Researchers in Japan may have discovered the pathological mechanism of Alzheimer's disease (AD) based on phosphoproteome analysis, which would provide new clues to an effective therapy for the currently incurable disease, media reported Thursday.
Comprehensive phosphoproteome analysis unravels the core signaling network that initiates the earliest synapse pathology in preclinical AD brain, said the researchers led by Kazuhiko Tagawa from Tokyo Medical and Dental University in a report published Wednesday in the online edition of Human Molecular Genetics.

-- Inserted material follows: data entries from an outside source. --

(* ===== verification/_CoqProject ===== *)
-Q . S2P
Prelude.v
Memory.v
ElfFormat.v
Sample.v
ElfTables.v
ElfStrings.v
ElfDynamic.v
ElfLoader.v
ElfRelocate.v
ElfObject.v
X86.v
Stub.v
StubConfig.v
PushPop.v
Posix.v
NamedMemory.v
ProtectedMemory.v
Resolve.v
Kernel.v
Queue.v
QueueSpec.v
TailQueue.v
LinkedLists.v
QueuePairs.v
QueueFamily.v
BufRing.v
BufRingSteps.v
BitSet.v
CpuSet.v
SigSet.v
TimeArith.v
IfQueue.v
IfQueueSpec.v
Mbuf.v
Libkern.v
Atomic.v
Smp.v
Locks.v
LockSteps.v
LockKinds.v
Socket.v
Inet.v
Bits.v
Stdio.v
ThreadState.v
Codecs.v
Vmparam.v
Fenv.v
EventHandler.v
Ctype.v
Kobj.v
Giant.v
MbufTags.v
Jail.v
Brackets.v
Percpu.v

Using a high-end mass spectrometry, the researchers screened phosphoproteins and phosphopeptides in four types of AD mouse models and human AD postmortem brains, Xinhua reported citing Japanese news website news.mynavi.jp.
"We identified commonly changed phosphoproteins in multiple models and also determined phosphoproteins related to initiation of A deposition in the mouse brain," they said.
After confirming these proteins were also changed in human AD brains, the researchers put the proteins on experimentally verified protein-protein interaction databases.
"Surprisingly most of the core phosphoproteins were directly connected, and they formed a functional network linked to synaptic spine formation," they said.
They found the change of the core network started at a preclinical stage even before histological A deposition. Systems biology analyses suggested phosphorylation of MARCKS by over-activated kinases, including PKCs and CaMKs, initiates synapse pathology.
"Two-photon microscopic observation revealed recovery of abnormal spine formation in the AD model mice by targeting a core protein MARCKS or by inhibiting candidate kinases, supporting our hypothesis formulated based on phosphoproteome analysis," said the researchers.
AD is the most common form of dementia. There is at present no cure for the disease, which worsens as it progresses, and eventually leads to death.